Esse parece ser o caso do cineasta paulistano Ricardo Elias, oriundo da Escola de Cinema da Usp (incrível como no Brasil ainda há gente que tenha preconceito contra escolas de cinema...) Seu 1º longa, “De Passagem”, já apontava os caminhos desse cineasta para a realização de filmes que lidam com as mazelas oriundas daqueles desfavorecidos economicamente, que no Brasil constituem a imensa maioria da população. Mas que vivem vidas, que no fundo, são tão parecidas com as de quaisquer um de nós com melhor condição econômico-social. Assim Ricardo olha seus personagens, não como objetos de um ensaio sociológico ou criaturas exóticas de outras realidades mas como personagens brasileiros situados em um meio específico que não os torna mais ou menos humanos.

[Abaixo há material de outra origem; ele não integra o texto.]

(** X7.  On a branch whose committed times never increase from the tip
    towards the root, a search without one-sided filter returns a best
    commit that is nearest to the reference time on the whole first-parent
    chain, also among the commits the bounded traversal never visited. *)
Theorem orderly_history_global_best (args : Args) (repo : Repo)
    (target_commit : Commit) (branch : string) (tip best : Commit)
    (second : option Commit) :
  StronglySorted
    (fun a b => committed_datetime b <= committed_datetime a) (lineage tip) ->
  resolve_tip repo branch = Ok tip ->
  always_after args = false -> always_before args = false ->
  find_closest_commits args repo target_commit branch = Ok (best, second) ->
  forall c, In c (lineage tip) ->
    distance (committed_datetime target_commit) best
    <= distance (committed_datetime target_commit) c.
Proof.
  intros Hs Hr Ha Hb H c Hc.
  apply find_closest_commits_Ok in H as (b & tip' & st & _ & Hr' & Hbuild & Hsel).
  assert (tip' = tip) as -> by congruence.
  set (T := committed_datetime target_commit) in *.
  destruct (orderly_no_anomalies tip T st Hs Hbuild)
    as (Hooo & top & Htop & Hlin).
  assert (Hlast : exists top', last_item (stack st) = Ok top' /\
                               committed_datetime top' <= T).
  { apply (while_loop_last T (S (depth tip)) (init_state tip) st);
      [discriminate|exact Hbuild]. }
  destruct Hlast as (top' & Htop' & HleT).
  assert (top' = top) as -> by congruence.
  unfold SelectClosest, candidate_list, merge_anomalies, apply_policy in Hsel.
  rewrite Ha, Hb, Hooo in Hsel.
  replace (if (if search_out_of_order args && negb b then true else b)
           then stack st ++ [] else stack st) with (stack st) in Hsel
    by (destruct (search_out_of_order args), b; cbn [andb negb];
        now rewrite ?app_nil_r).
  rewrite closest_pair_spec in Hsel.
  destruct (sort_by (distance T) (stack st)) as [|x r] eqn:E; [discriminate|].
  injection Hsel as -> _.
  destruct (sort_by_head _ _ _ _ E) as [_ Hmin].
  rewrite Hlin in Hc, Hs. apply in_app_or in Hc as [Hc|Hc]; [now apply Hmin|].
  assert (Hle := StronglySorted_app_inv _ _ _ top c Hs
                   (last_item_In _ _ Htop) Hc).
  specialize (Hmin top (last_item_In _ _ Htop)).
  unfold distance in *. cbn beta in Hle. lia.
Qed.
(** * Sublive: a shallow embedding of the subdomain liveness scanner

    The development follows [sublive.go]:

    - [Go]: the pieces of the Go runtime and standard library the program
      relies on ([strings.Split] on a one-byte separator, channels with
      [send]/[recv]/[close], and the panic/normal-return outcome of a
      goroutine);
    - the candidate source ([loadWordlistFromFile], [loadWordlistFromStdin],
      [uniqStrings] and the word selection at the top of [main]);
    - the prober and the [worker] loop;
    - the collector goroutine of [main] (dedup registry and recursion
      expander);
    - the classifier and report at the end of [main].

    Integers of Go type [int] are modelled in [Z]; the only arithmetic the
    program performs on them is the [counts[..]++] of the classifier, whose
    64-bit wrap-around is written out. Strings are byte strings. *)

From Stdlib Require Import ZArith Ascii String.
From stdpp Require Import gmap strings list fin_maps pretty sorting.

Local Open Scope Z_scope.

(** ** Go runtime and library primitives *)

Module Go.

(** Outcome of running a piece of a goroutine: it either returns normally
    or panics; an unrecovered panic in any goroutine terminates the whole
    program. [sublive.go] contains no [recover]. *)
Inductive exec (A : Type) : Type :=
| Done (a : A)
| Panic (msg : string).
Global Arguments Done {A} a.
Global Arguments Panic {A} msg.

Global Instance exec_ret : MRet exec := λ A a, Done a.
Global Instance exec_bind : MBind exec := λ A B f m,
  match m with
  | Done a => f a
  | Panic msg => Panic msg
  end.

Global Instance exec_fmap : FMap exec := λ A B f m,
  match m with
  | Done a => Done (f a)
  | Panic msg => Panic msg
  end.

(** A channel: the buffered elements, oldest first, and whether [close]
    has been called on it. The capacity (10000 for both channels of the
    program) only decides when a sender has to wait for a receiver; the
    model records a send at the moment it completes. *)
Record chan (A : Type) : Type := mkChan { buf : list A; closed : bool }.
Global Arguments mkChan {A} buf closed.
Global Arguments buf {A} c.
Global Arguments closed {A} c.

(** [make(chan A, n)] *)
Definition make {A} : chan A := mkChan [] false.

(** [c <- x]: sending on a closed channel panics. *)
Definition send {A} (c : chan A) (x : A) : exec (chan A) :=
  if closed c then Panic "send on closed channel"
  else Done (mkChan (buf c ++ [x]) false).

(** [close(c)]: closing a closed channel panics. *)
Definition close {A} (c : chan A) : exec (chan A) :=
  if closed c then Panic "close of closed channel"
  else Done (mkChan (buf c) true).

(** What [x, ok := <-c] can observe. *)
Inductive received (A : Type) : Type :=
| Value (x : A) (rest : chan A)   (* ok = true *)
| Closed                          (* ok = false: closed and drained *)
| Empty.                          (* nothing buffered yet: the receiver waits *)
Global Arguments Value {A} x rest.
Global Arguments Closed {A}.
Global Arguments Empty {A}.

Definition recv {A} (c : chan A) : received A :=
  match buf c with
  | x :: rest => Value x (mkChan rest (closed c))
  | [] => if closed c then Closed else Empty
  end.

(** [strings.Split(s, sep)] for a separator of one byte: the fields
    between the occurrences of [sep]; a string with no separator is its
    own single field, and the empty string splits into one empty field. *)
Fixpoint Split (s : string) (sep : ascii) : list string :=
  match s with
  | EmptyString => [EmptyString]
  | String a s' =>
      if Ascii.eqb a sep then EmptyString :: Split s' sep
      else match Split s' sep with
           | field :: fields => String a field :: fields
           | [] => [String a EmptyString]
           end
  end.

End Go.

Import Go.

(** ** Data model *)

(** [type Result struct { Subdomain string; Status int; IP string }] *)
Record Result : Type := mkResult {
  Subdomain : string;
  Status : Z;
  IP : string
}.

Global Instance Result_eq_dec : EqDecision Result.
Proof. solve_decision. Defined.

(** The byte ['.'] the collector splits on. *)
Definition dot : ascii := "."%char.

(** ** Candidate source: word lists *)

(** [var defaultWords = []string{...}] *)
Definition defaultWords : list string :=
  ["www"; "mail"; "ftp"; "api"; "dev"; "test"; "stage"; "admin"; "portal";
   "beta"; "shop"; "cdn"; "m"; "mobile"; "secure"; "webmail"].

(** What a [bufio.Scanner] delivers over a reader: the lines it scanned and
    whether [s.Err()] is non-nil afterwards. *)
Record scanned : Type := mkScanned { lines : list string; scanErr : bool }.

(** [os.Open(path)] followed by a scan of the file. *)
Inductive opened : Type :=
| OpenErr
| Opened (sc : scanned).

Em “Os Doze Trabalhos” Elias retorna ao campo da investigação abordado em “De Passagem”, com tintas, aparentemente mais leves mas que no decorrer da narrativa apontam para aquilo que os gregos, criadores do mito de Heracles, nome do protagonista do filme, um motoboy, criaram: a tragédia. Não que a tragédia nos dias de hoje se dê por uma trama urdida pelos deuses e sim por um conjunto de fatores econômicos, humanos e sociais que levam, em algum momento, a um desenlace trágico como o que ocorre no filme. Mas o que impressiona fortemente no cinema de Ricardo Elias é, além da maneira com que filma seus personagens com dignidade a sua economia, o reconhecimento de sua próprias limitações. O maior exemplo disso é a cena em que Heracles se depara com o destino trágico que o filme destina a um de seus personagens. Nada espetacularizado, como vemos em certos filmes brasileiros como “Contra Todos” (2004), em que a imagem mata o cinema, ou o cinismo dos filmes de Sergio Bianchi como “Quanto Vale ou é Por Quilo?” (2005) em que a precariedade das imagens, no sentido pior possível, se alia a um projeto de nada, em termos de vida e de cinema. Nos filmes de Ricardo Elias, se não temos nada de virtuoso, sobra carinho pelo cinema e seus personagens.

O público não prestigiou este filme. Na sessão em que estive, num domingo à noite, sala vazia. Quem sabe um dia esse cineasta seja (re) descoberto. Enquanto isso vamos todos ver 300.